1Department of Neurobiology, Physiology, and Behavior University of California, Davis、  2.新潟大学 研究推進機構 超域学術院、3.新潟大学 医学部 分子生理学教室、 4Department of Ophthalmology and Vision Science University of California, Davis

ドーパミンは、基底核、海馬、大脳新皮質において、活動電位の発生やシグナル伝達等を調節することが知られている伝達物質である。網膜において、ドーパミンは最初に特定された伝達物質であり、視物質の発現、桿体からのグルタミン酸放出量の調節、ギャップジャンクションコンダクタンスの低下、樹状突起・軸索末端の形態変化など、多彩な生理現象を誘引する。様々な異なった光の環境下〜例えば昼間と夜間の状態〜に順応できる網膜において、光刺激により放出されるドーパミンの重要な生理現象は、明るい環境下での光感受性を制御し、その機能を最適化(明順応)することである。
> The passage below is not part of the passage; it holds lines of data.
(** ** [ext4_es_insert_delayed_extent] *)

Section delayed.
Variable sb : es_sb.
Variable n : extent_status.
Variables lclu_allocated end_allocated : bool.
Let end_ := es_lblk n + es_len n - 1.
Let pass := delayed_pass sb n (es_lblk n) end_ lclu_allocated end_allocated.

(** What a pass may use: what is left of the passes before, and what is
    allocated after a failure. *)
Definition has_es1 (s : delayed_state) : bool := ds_es1 s || negb (ds_err1 s =? 0).
Definition has_es2 (s : delayed_state) : bool := ds_es2 s || (negb (ds_err1 s =? 0) || negb (ds_err2 s =? 0)).
Definition has_pr (s : delayed_state) : bool := negb (ds_err1 s =? 0) || negb (ds_err2 s =? 0) || (ds_err3 s <? 0).
Definition has_prs (s : delayed_state) : bool :=
  (negb lclu_allocated || (ds_pr1 s || has_pr s && lclu_allocated)) && (negb end_allocated || (ds_pr2 s || has_pr s && end_allocated)).

(** The clusters of the ends are pending, if they are allocated. *)
Definition ends_pending (i : es_info) : Prop :=
  (lclu_allocated = true -> EXT4_B2C sb (es_lblk n) ∈ i_pending i) /\ (end_allocated = true -> EXT4_B2C sb end_ ∈ i_pending i).

Definition err3_ok (s : delayed_state) : Prop := ds_err3 s < 0 -> lclu_allocated || end_allocated = true.

Inductive delayed_end (s s' : delayed_state) : Prop :=
| dl_done : delayed_failed s' = false -> stored n (nodes (ds_inode s)) (nodes (ds_inode s')) -> ends_pending (ds_inode s') -> delayed_end s s'
| dl_err1 : ds_err1 s' <> 0 -> has_es1 s = false -> block_map (nodes (ds_inode s)) (es_lblk n) <> None -> delayed_end s s'
| dl_err2 : ds_err1 s' = 0 -> ds_err2 s' <> 0 -> has_es2 s = false -> nothing_in (ds_inode s') (es_lblk n) (es_len n) -> delayed_end s s'
| dl_err3 : ds_err1 s' = 0 -> ds_err2 s' = 0 -> ds_err3 s' < 0 -> has_prs s = false -> delayed_end s s'.

(** The pending reservations at the end of a pass. *)
Lemma pending_step i b pr mem (alloc : bool) e3 : es_ok i ->
  let r := if alloc then __insert_pending sb i b pr mem else (e3, pr, i) in
  es_ok r.2 /\ nodes r.2 = nodes i /\ (forall c, c ∈ i_pending i -> c ∈ i_pending r.2) /\
  ((alloc = true /\ 0 <= r.1.1 /\ EXT4_B2C sb b ∈ i_pending r.2) \/ (alloc = true /\ r.1.1 < 0 /\ pr = false) \/ (alloc = false /\ r = (e3, pr, i))).
Proof.
  intros Hi. destruct alloc; [|split_and!; auto].
  destruct (insert_pending_ok sb i b pr mem Hi) as (? & ? & _ & [[? Hp]|(? & ? & ? & _)]); split_and!; try done.
  - intros c. rewrite Hp. by apply elem_of_union_r.
  - left. rewrite Hp. split_and!; [done|done|by apply elem_of_union_l, elem_of_singleton].
  - unfold __insert_pending in *. destruct (__get_pending i _); [done|]. subst. done.
  - right. by left.
Qed.

Lemma delayed_pass_ok m s : ext_ok n -> es_ok (ds_inode s) -> err3_ok s ->
  exists s', pass m s = Ok s' /\ es_ok (ds_inode s') /\ err3_ok s' /\ outside_kept n (nodes (ds_inode s)) (nodes (ds_inode s')) /\
    delayed_end s s'.
Proof.
  intros Hn Hi He3. unfold pass, delayed_pass, end_. cbv zeta. fold (has_es1 s). fold (has_es2 s). fold (has_pr s).
  set (pr1 := ds_pr1 s || _). set (pr2 := ds_pr2 s || _).
  destruct (pass_core_ok sb (ds_inode s) n false (has_es1 s) (m_split m) (has_es2 s) (m_new m) Hi Hn) as (err & rsv & i1 & -> & Hi1 & Hres). cbn [mbind outcome_bind fst snd].
  destruct Hres as [(-> & Hm & _ & Hn1 & _ & Hd)|(-> & Ho & Hno & _ & _ & err2 & i2 & -> & Hi2 & _ & Hres)]; cbn [mbind outcome_bind fst snd].
  { change (negb (- ENOMEM =? 0)) with true. cbv iota. eexists; split; [done|]. split_and!; try done.
    - cbn. rewrite Hn1. apply outside_refl.
    - apply dl_err1; [done| |by destruct Hd as [p ->]]. by apply orb_false_iff in Hm as [? _]. }
  change (negb (0 =? 0)) with false. cbv iota. destruct Hres as [(-> & Hmap & _)|(-> & Hm & ->)].
  2:{ change (negb (- ENOMEM =? 0)) with true. cbv iota. eexists; split; [done|]. split_and!; try done. apply dl_err2; [done..| |done]. by apply orb_false_iff in Hm as [? _]. }
  change (negb (0 =? 0)) with false. cbv iota. pose proof (stored_insert n _ i1 i2 Ho Hmap) as [Ho2 Hst].
  destruct (pending_step i2 (es_lblk n) pr1 (m_pend1 m) lclu_allocated (ds_err3 s) Hi2) as (Hip & Hnp & Hsub & Hp). set (p := if lclu_allocated then _ else _) in *.
  assert (stored n (nodes (ds_inode s)) (nodes p.2)) as Hstp by (by rewrite Hnp).
  assert (forall r : Z * bool * es_info, es_ok r.2 -> nodes r.2 = nodes i2 -> (lclu_allocated || end_allocated = false -> 0 <= r.1.1) ->
    r.1.1 < 0 -> has_prs s = false -> forall q1 q2, let s' := DelayedState 0 0 r.1.1 false false q1 q2 r.2 in
    es_ok (ds_inode s') /\ err3_ok s' /\ outside_kept n (nodes (ds_inode s)) (nodes (ds_inode s')) /\ delayed_end s s') as Hfail.
  { intros r Hr Hnr Hr3 Hneg Hprs q1 q2 s'. split_and!; [done| |by cbn; rewrite Hnr|by apply dl_err3].
    intros _. destruct (lclu_allocated || end_allocated); [done|]. specialize (Hr3 eq_refl). lia. }
  assert ((lclu_allocated = true /\ p.1.1 < 0 /\ pr1 = false) \/
    (lclu_allocated && (p.1.1 <? 0) = false /\ (end_allocated = false -> 0 <= p.1.1) /\ (lclu_allocated = true -> EXT4_B2C sb (es_lblk n) ∈ i_pending p.2))) as [(Hl & Hneg & Hpr)|(Hcond & Hpos & Hin)].
  { destruct Hp as [(Hl & Hpos & Hin)|[?|(Hl & Hpe)]]; [right|by left|right]; rewrite Hl; (split_and!; [cbn; by try apply Z.ltb_ge| |done]); [done|].
    intros He. rewrite Hpe. cbn. destruct (Z.lt_ge_cases (ds_err3 s) 0) as [Hx|?]; [|done]. apply He3 in Hx. by rewrite Hl, He in Hx. }
  { rewrite Hl. cbn [andb]. destruct (Z.ltb_spec p.1.1 0); [|lia]. eexists; split; [done|]. apply Hfail; try done; [by rewrite Hl|].
    unfold has_prs. fold pr1. by rewrite Hl, Hpr. }
  rewrite Hcond. destruct (pending_step p.2 end_ pr2 (m_pend2 m) end_allocated p.1.1 Hip) as (Hiq & Hnq & Hsub2 & Hq). unfold end_ in *. set (q := if end_allocated then _ else _) in *.
  assert (stored n (nodes (ds_inode s)) (nodes q.2)) as Hstq by (by rewrite Hnq).
  assert (0 <= q.1.1 -> (end_allocated = true -> EXT4_B2C sb (es_lblk n + es_len n - 1) ∈ i_pending q.2) ->
    let s' := DelayedState 0 0 q.1.1 false false false false q.2 in
    es_ok (ds_inode s') /\ err3_ok s' /\ outside_kept n (nodes (ds_inode s)) (nodes (ds_inode s')) /\ delayed_end s s') as Hdone.
  { intros Hq0 Hq1 s'. split_and!; [done|intros Hx; cbn in Hx; lia|apply Hstq|].
    apply dl_done; [unfold delayed_failed; cbn; by apply Z.ltb_ge|done|]. split; [intros Hl; apply Hsub2; auto|done]. }
  destruct Hq as [(He & Hpos2 & Hin2)|[(He & Hneg2 & Hpr)|(He & Hqe)]]; rewrite He; cbn [andb].
  - destruct (Z.ltb_spec q.1.1 0); [lia|]. eexists; split; [done|]. by apply Hdone.
  - destruct (Z.ltb_spec q.1.1 0); [|lia]. eexists; split; [done|]. apply Hfail; try done; [congruence|by rewrite He, orb_true_r|].
    unfold has_prs. fold pr2. by rewrite He, Hpr, andb_false_r.
  - eexists; split; [done|]. apply Hdone; [rewrite Hqe; by apply Hpos|congruence].
Qed.

Lemma failed_pr s : delayed_failed s = true -> has_prs s = true.
Proof. unfold delayed_failed, has_prs, has_pr. intros ->. by destruct lclu_allocated, end_allocated; rewrite ?orb_true_r. Qed.

(** After a failure, and with nothing to split or a node for it, a pass is the
    last one if it has a node for the extent. *)
Lemma delayed_pass_last m s : ext_ok n -> es_ok (ds_inode s) -> err3_ok s -> delayed_failed s = true ->
  has_es2 s = true -> has_es1 s = true \/ nothing_in (ds_inode s) (es_lblk n) (es_len n) ->
  exists s', pass m s = Ok s' /\ es_ok (ds_inode s') /\ delayed_failed s' = false /\ stored n (nodes (ds_inode s)) (nodes (ds_inode s')) /\ ends_pending (ds_inode s').
Proof.
  intros Hn Hi H3 Hf H2 H1. destruct (delayed_pass_ok m s Hn Hi H3) as (s' & -> & Hi' & _ & _ & He). exists s'. split; [done|]. split; [done|].
  destruct He as [? ? ?|_ Hx Hd|_ _ Hx _|_ _ _ Hx]; [done|exfalso|congruence|by rewrite failed_pr in Hx].
  destruct H1 as [?|Hno]; [congruence|]. apply Hd, Hno. pose proof (eo_len n Hn). lia.
Qed.

Lemma err1_es s : ds_err1 s <> 0 -> delayed_failed s = true /\ has_es1 s = true /\ has_es2 s = true.
Proof. intros H. unfold delayed_failed, has_es1, has_es2. destruct (Z.eqb_spec (ds_err1 s) 0); [done|]. cbn. by rewrite !orb_true_r. Qed.
Lemma err2_es s : ds_err2 s <> 0 -> delayed_failed s = true /\ has_es2 s = true.
Proof. intros H. unfold delayed_failed, has_es2. destruct (Z.eqb_spec (ds_err2 s) 0); [done|]. cbn. by rewrite !orb_true_r. Qed.

(** After a failed pass two more are enough, after one that reserved all it
    needs a single one. *)
Definition finished (l0 : list extent_status) (r : outcome delayed_state) : Prop :=
  exists s', r = Ok s' /\ es_ok (ds_inode s') /\ stored n l0 (nodes (ds_inode s')) /\ ends_pending (ds_inode s').

Lemma delayed_last fuel mem s s' : ext_ok n -> es_ok (ds_inode s') -> err3_ok s' -> outside_kept n (nodes (ds_inode s)) (nodes (ds_inode s')) ->
  delayed_end s s' -> has_prs s = true ->
  finished (nodes (ds_inode s)) (if delayed_failed s' then delayed_retry (S fuel) pass mem s' else Ok s').
Proof.
  intros Hn Hi H3 Ho He Hp. destruct He as [Hd Hst Hend|H1 _ _|H1 H2 _ Hno|_ _ _ Hx]; [rewrite Hd; by exists s'|..|congruence].
  - destruct (err1_es s' H1) as (Hf & He1 & He2). rewrite Hf. cbn [delayed_retry].
    destruct (delayed_pass_last (mem fuel) s' Hn Hi H3 Hf He2 (or_introl He1)) as (s2 & -> & ? & Hd & ? & ?). cbn [mbind outcome_bind]. rewrite Hd.
    exists s2. split_and!; try done. by apply (stored_trans _ _ (nodes (ds_inode s'))).
  - destruct (err2_es s' H2) as (Hf & He2). rewrite Hf. cbn [delayed_retry].
    destruct (delayed_pass_last (mem fuel) s' Hn Hi H3 Hf He2 (or_intror Hno)) as (s2 & -> & ? & Hd & ? & ?). cbn [mbind outcome_bind]. rewrite Hd.
    exists s2. split_and!; try done. by apply (stored_trans _ _ (nodes (ds_inode s'))).
Qed.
今回のセミナーでは、主に成熟ラット網膜から単離・培養した網膜ガングリオン細胞(Retinal Ganglion cell : RGC)におけるドーパミン受容体の活性化機構を、ホールセルパッチクランプ法により電気生理学的に解析した以下の結果について発表する予定である。(1)ドーパミンは、D1受容体を活性化し、電位依存性Na+チャネルの電流透過度を減少させることによりRGCの活動電位を抑制することを見出した。(2)さらに、ドーパミン、または光の刺激が、D1受容体のみならず別のドーパミン受容体(D2D5)を介して、RGCの活動電位を抑制していることを示した。また、(3)この現象のメカニズムとして、これらの受容体の活性化による細胞内Ca2+濃度の上昇が深く関わっていることを、Ca2+イメージング法により見出した。

これまで、ドーパミンは他細胞を介して間接的にRGCの活動電位を抑制すると考えられてきたが、今回の結果より、初めてドーパミンが直接的に成熟哺乳類のRGCドーパミン受容体を活性化し、活動電位を抑制することを示したものであり、明順応に不可欠な新しいシグナル経路と考えられる。